Historically credit card rewards haven’t been taxable. However, extreme greed by a couple caught the attention of the IRS, and has set an interesting precedent.
Why credit card rewards usually aren’t taxable
Generally speaking credit card rewards aren’t taxable. The reason is because the IRS views these rewards as being rebates on purchases you’re making. That’s because you’re earning these rewards for spending money on products, so these rewards are considered a discount on your purchase, rather than income.
As it’s described more legally:
“Generally, when a payment is made by a seller to a customer as an inducement to purchase property, the payment does not constitute income but instead is treated as a purchase price adjustment to the basis of the property.”
Couple gets taxed for $300K+ in credit card rewards
Here’s an interesting tax court ruling. In 2013 and 2014 a couple did a significant amount of manufactured spending on the Blue Cash from American Express Card — we’re talking about well over $6 million worth of spending.
I don’t talk about manufactured spending much here because it’s not something that I do or find particularly enjoyable. But this couple’s example is probably a pretty good representation of how this concept works:
- The couple had credit cards offering 5% cash back in certain spending categories
- The couple then purchased Visa gift cards with the credit cards (we’re talking about $6+ million worth of these)

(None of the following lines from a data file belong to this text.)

(** Label [-1] of an empty chunk list: [IndexError]. *)
Lemma get_context_empty_index question top_k :
  get_context encode question [] [] (S top_k) = inl IndexError.
Proof. reflexivity. Qed.


End RetrievalFacts.




(** ** The chat endpoint *)

Section EndpointFacts.

Variable encode : pystr -> vec.
Variable chat : list chat_message -> pystr.
Variable chunks : list pystr.
Variable float_repr : Q -> pystr.

Local Abbreviation respond := (get_response encode chat chunks).
Local Abbreviation step := (next_state encode chat chunks).
Local Abbreviation run_from := (run encode chat chunks).
Local Abbreviation serve_one := (serve encode chat chunks float_repr).

Lemma chatbot_inr user_message messages idx r :
  chatbot encode chat user_message messages idx chunks = inr r <->
  exists context distances,
    get_context encode user_message idx chunks TOP_K = inr (context, distances)
    /\ r = (chat (messages ++ [Message (py "user") (user_prompt context user_message)]),
            distances, context,
            (messages ++ [Message (py "user") (user_prompt context user_message)])
            ++ [Message (py "assistant")
                  (chat (messages
                         ++ [Message (py "user") (user_prompt context user_message)]))]).
Proof.
  unfold chatbot. rewrite bind_inr. split.
  - intros ([context distances] & H & [= <-]). eauto.
  - intros (context & distances & H & ->). exists (context, distances). auto.
Qed.

Lemma get_response_new st request :
  conversations st !! user_id request = None ->
  respond st request
  = inr (INTRO, [],
         {| conversations :=
              <[user_id request := [Message (py "system") SYSTEM_PROMPT]]>
                (conversations st);
            student_emails := <[user_id request := None]> (student_emails st) |}).
Proof. intros H. unfold get_response. by rewrite H. Qed.

Lemma get_response_no_match st request :
  onboarding st (user_id request) = Some AwaitingEmail ->
  is_knox_email (message request) = false ->
  respond st request = inr (NEED_EMAIL_MSG, [], st).
Proof.
  unfold onboarding, get_response. intros H Hm.
  destruct (conversations st !! user_id request); [|done].
  destruct (student_emails st !! user_id request) as [[?|]|]; try done.
  by rewrite Hm.
Qed.

Lemma get_response_match st request :
  onboarding st (user_id request) = Some AwaitingEmail ->
  is_knox_email (message request) = true ->
  respond st request
  = inr (confirm_msg (strip (message request)), [],
         {| conversations := conversations st;
            student_emails :=
              <[user_id request := Some (strip (message request))]>
                (student_emails st) |}).
Proof.
  unfold onboarding, get_response. intros H Hm.
  destruct (conversations st !! user_id request); [|done].
  destruct (student_emails st !! user_id request) as [[?|]|]; try done.
  by rewrite Hm.
Qed.

Lemma get_response_ready st request messages email reply distances context messages' :
  conversations st !! user_id request = Some messages ->
  student_emails st !! user_id request = Some (Some email) ->
  chatbot encode chat (message request) messages (index encode chunks) chunks
  = inr (reply, distances, context, messages') ->
  respond st request
  = let st' := {| conversations := <[user_id request := messages']> (conversations st);
                  student_emails := student_emails st |} in
    if should_escalate reply distances then
      inr (if bot_flagged_out_of_scope reply then FLAGGED_REPLY else reply,
           [{| task_user_id := user_id request;
               task_question := message request;
               task_reply := reply;
               task_context := context;
               task_distances := distances;
               task_convo := messages';
               task_student_email := Some email |}],
           st')
    else inr (reply, [], st').
Proof.
  intros Hc He Hb. unfold get_response. rewrite Hc, He, Hb. reflexivity.
Qed.


(** *** Onboarding *)

Lemma next_state_other st request uid :
  user_id request <> uid ->
  conversations (step st request) !! uid = conversations st !! uid
  /\ student_emails (step st request) !! uid = student_emails st !! uid.
Proof.
  intros Hne. unfold next_state, get_response.
  destruct (conversations st !! user_id request) as [messages|]; simpl.
  - destruct (student_emails st !! user_id request) as [[email|]|]; simpl; [| |done].
    + destruct (chatbot _ _ _ _ _ _) as [e|[[[reply distances] context] messages']];
        simpl; [done|].
      destruct (_ || _); simpl; by rewrite lookup_insert_ne.
    + destruct (is_knox_email _); simpl; [|done]. by rewrite lookup_insert_ne.
  - by rewrite !lookup_insert_ne.
Qed.

Lemma onboarding_other st request uid :
  user_id request <> uid ->
  onboarding (step st request) uid = onboarding st uid.
Proof.
  intros [Hc He]%(next_state_other st). unfold onboarding. by rewrite Hc, He.
Qed.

- Then the couple converted the gift cards into money orders
- The couple then profited off of the exchange, earning 5% cash back minus some fees
The couple generated well over $300,000 in rewards in two years, though unfortunately for them, the amount of spending caught the attention of the IRS. The IRS has demanded that the couple recognize an additional $312K+ worth of income — we’re talking about $35,665 in 2013, and $276,381 in 2014.
The argument here is that in this case these purchases can’t be viewed as a purchase price adjustment:
“In this case, however, petitioners did not purchase goods or property to which a basis adjustment may apply. Rather, they purchased cash equivalents, in the form of Visa gift cards, Reloads for the Green Dot card, and money orders, to which no such adjustment can apply. As a result, the Reward Dollars paid to petitioners as statement credits for the charges relating to cash equivalents are an accession to wealth and income to petitioners.”
The court made an interesting distinction here, and decided that:
- Rewards related to Visa gift card purchases wouldn’t be considered income
- Rewards related to direct purchases of money orders and reloadable gift cards would be considered income
As the ruling goes on to explain:
“This case rests squarely in the legal chasm between the basic principle to broadly define income and respondent’s own policy. Petitioners’ aggressive efforts to generate Reward Dollars have created a dilemma for respondent which is largely the result of the vagueness of IRS credit card reward policy. Petitioners clearly acquired economic benefits by cleverly and relentlessly manipulating the Rewards Program. Their actions never offended American Express and had Mr. Anikeev not been so successful in his efforts he likely would have been ignored by the IRS. However, the scale of his success in acquiring rewards makes this case an extreme test of the longstanding nontaxability of credit card reward programs. To avoid offending his own longstanding policy respondent seeks to apply the cash equivalence concept. As we will explain herein we do not find it is a good fit.”
My take on this case
I’m neither a lawyer nor a tax professional, but rather just someone who likes points. 😉 Personally I don’t in any way think this will lead to all credit card rewards being taxable, though I do have a few thoughts on this:
- More than anything else, this seems to me like one of those situations where extreme greed backfires
- This seems consistent with the IRS’ stance that rewards generated where no goods or services are purchased are taxable, which is the same as how credit card refer-a-friend bonuses are also taxable
- While it’s not surprising, I’m curious how exactly the IRS got involved here — did Amex report them, did the bank where the millions of dollars in money orders were deposited report them, or was a red flag raised in another way?
- It’s amazing to me that American Express didn’t shut them down earlier; they didn’t have particularly high credit limits, so how did millions of dollars of purchases like this fly under the radar for so long?
- The distinction between Visa gift cards and money orders/reloadable gift cards is an interesting one; I’ll be curious to see if credit card issuers crack down more on these kinds of purchases going forward
Credit card rewards historically haven’t been taxable because they’ve been viewed as a rebate on a purchase, rather than as income. A couple took that to the extreme, and engaged in millions of dollars of manufactured spending in order to generate $300K+ worth of rewards.
A tax court has ruled that some of these rewards should qualify as income, given that these can’t in good faith be viewed as rebates on purchases, since there were no real products being purchased. Specifically, rewards related to direct purchases of money orders and reloadable gift cards are considered income.
The court ruling seems fair enough. and it seems like the ruling is largely specific to this particular case, and shouldn’t have too many other implications.
What do you make of this tax court ruling?